[Exercise goal]: After the line containing "apply rmatch_seq_inv in Hm as (s5", write nothing more; before it, reproduce every line of the material below exactly, starting with the first.

#### Provided data ####

(** The server's pattern accepts exactly one or more labels and a last one of
    two letters or more. *)
Lemma server_format_spec (n : jstr) :
  test domainNameRe n = true ↔
  ∃ labels tld, labels ≠ [] ∧ Forall short_label labels ∧ host_tld_shape tld ∧ n = join [46%N] (labels ++ [tld]).
Proof.
  unfold domainNameRe. cbn [rseq]. rw test_anchored. split.
  - intros [e Hm]. apply rmatch_seq_inv in Hm as (s2 & Hp & Hm). apply rmatch_seq_inv in Hp as (s1 & H1 & H2).
    apply rmatch_seq_inv in H1 as (s0 & (l & Hl & E0)%server_label_sound & E1%rmatch_char_inv).
    apply terminated_sound in H2 as (labels & Hf & E2).
    apply rmatch_seq_inv in Hm as (s4 & (c & E4 & Hc)%rmatch_cls_inv & Hm).
    apply rmatch_seq_inv in Hm as (s5 & (w & Hw & Fw & E5)%rmatch_plus_word & Hm).
    assert (Hend : m_rest s5 = []) by (by inversion Hm). cbn in E0. exists (l :: labels), (c :: w).
    split_and!; [done|by constructor| |].
    + split; [destruct w; [done|cbn; lia]|by constructor].
    + rw join_terminated E0 E1 E2 E4 E5 Hend app_nil_r. unfold terminated. rw bind_cons. by rw -!app_assoc.
  - intros (labels & tld & Hne & Hf & [Ht Ha] & ->). rw join_terminated. destruct labels as [|l labels]; [done|].
    apply Forall_cons in Hf as [Hl Hf]. destruct tld as [|c [|d w]]; [cbn in Ht; lia..|]. apply Forall_cons in Ha as [Hc Ha].
    unfold terminated. rw bind_cons -!app_assoc. fold (terminated labels).
    destruct (server_label_complete l None ([46%N] ++ terminated labels ++ c :: d :: w) [] Hl) as [p1 H1].
    destruct (terminated_complete labels (Some 46%N) (c :: d :: w) [] Hf) as [p2 H2].
    destruct (rmatch_word_plus is_alpha (Some c) (d :: w) [] [] ltac:(done) Ha) as [p3 H3]. rw app_nil_r in H3.
    eexists. eapply M_seq; [eapply M_seq; [eapply M_seq; [exact H1|by eapply M_cls]|exact H2]|].
    eapply M_seq; [by eapply M_cls|]. eapply M_seq; [exact H3|by apply M_end].
Qed.

(** ** Both sides on a name *)

Lemma plain_ld c : is_ld c = true ↔ is_alnum c = true ∧ is_upper c = false.
Proof. unfold is_ld, is_alnum, is_alpha, is_lower, is_upper, is_digit, in_range. lia. Qed.
Lemma plain_ldh c : is_ldh c = true ↔ is_alnum_hyphen c = true ∧ is_upper c = false.
Proof. unfold is_ldh, is_alnum_hyphen, is_alnum, is_alpha, is_lower, is_upper, is_digit, in_range. lia. Qed.
Lemma plain_lower c : is_lower c = true ↔ is_alpha c = true ∧ is_upper c = false.
Proof. unfold is_alpha, is_lower, is_upper, in_range. lia. Qed.
Definition small (s : jstr) : Prop := Forall (λ c, is_upper c = false) s.

Lemma label_shape_host l : label_shape l ↔ host_label_shape l ∧ small l.
Proof.
  unfold label_shape, host_label_shape, small. split.
  - intros (c & w & -> & Hc & Hw & Hl). apply plain_ld in Hc as [Hc Hu]. split.
    + exists c, w. split_and!; [done|done| |]; [|intros d Hd; by apply plain_ld, Hl].
      eapply Forall_impl; [exact Hw|]. by intros x [? _]%plain_ldh.
    + constructor; [done|]. eapply Forall_impl; [exact Hw|]. by intros x [_ ?]%plain_ldh.
  - intros [(c & w & -> & Hc & Hw & Hl) Hs]. exists c, w. pose proof Hs as Hs'. rw Forall_forall in Hs'. apply Forall_cons in Hs as [Hu Hs].
    split_and!; [done|by apply plain_ld| |].
    + apply Forall_forall. intros x Hx. rw !Forall_forall in Hw, Hs. apply plain_ldh. auto.
    + intros d Hd. apply plain_ld. split; [by apply Hl|]. apply Hs'. by eapply last_Some_elem_of.
Qed.
Lemma tld_shape_host l : tld_shape l ↔ host_tld_shape l ∧ small l.
Proof.
  unfold tld_shape, host_tld_shape, small. rw !Forall_forall. split.
  - intros [Hl Hf]. split_and!; [done|..]; intros x Hx; by apply plain_lower, Hf.
  - intros [[Hl Hf] Hs]. split; [done|]. intros x Hx. apply plain_lower. auto.
Qed.
Lemma tld_is_label l : host_tld_shape l → host_label_shape l.
Proof.
  intros [Hl Hf]. destruct l as [|c w]; [cbn in Hl; lia|]. assert (Ha : ∀ x, is_alpha x = true → is_alnum x = true) by (by unfold is_alnum; intros x ->).
  rw Forall_forall in Hf. exists c, w. split_and!; [done| | |].
  - apply Ha, Hf. by left.
  - apply Forall_forall. intros x Hx. apply alnum_hyphen, Ha, Hf. by right.
  - intros d Hd. apply Ha, Hf. by eapply last_Some_elem_of.
Qed.
Lemma host_label_no_dot l : host_label_shape l → 46%N ∉ l.
Proof.
  intros (c & w & -> & Hc & Hw & _). apply alnum_hyphen in Hc.
  assert (Hf : Forall (λ x, is_alnum_hyphen x = true) (c :: w)) by (by constructor). rw Forall_forall in Hf. by intros Hin%Hf.
Qed.
Lemma small_join labels : small (join [46%N] labels) ↔ Forall small labels.
Proof.
  induction labels as [|l [|l' labels] IH]; [by split; intros _; constructor| |].
  - cbn. by rw Forall_singleton.
  - change (join [46%N] (l :: l' :: labels)) with (l ++ [46%N] ++ join [46%N] (l' :: labels)).
    unfold small in *. rw !Forall_app Forall_singleton IH (Forall_cons _ l). naive_solver.
Qed.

####

[Solved problem]:
(** The server's pattern accepts exactly one or more labels and a last one of
    two letters or more. *)
Lemma server_format_spec (n : jstr) :
  test domainNameRe n = true ↔
  ∃ labels tld, labels ≠ [] ∧ Forall short_label labels ∧ host_tld_shape tld ∧ n = join [46%N] (labels ++ [tld]).
Proof.
  unfold domainNameRe. cbn [rseq]. rw test_anchored. split.
  - intros [e Hm]. apply rmatch_seq_inv in Hm as (s2 & Hp & Hm). apply rmatch_seq_inv in Hp as (s1 & H1 & H2).
    apply rmatch_seq_inv in H1 as (s0 & (l & Hl & E0)%server_label_sound & E1%rmatch_char_inv).
    apply terminated_sound in H2 as (labels & Hf & E2).
    apply rmatch_seq_inv in Hm as (s4 & (c & E4 & Hc)%rmatch_cls_inv & Hm).
    apply rmatch_seq_inv in Hm as (s5 & (w & Hw & Fw & E5)%rmatch_plus_word & Hm).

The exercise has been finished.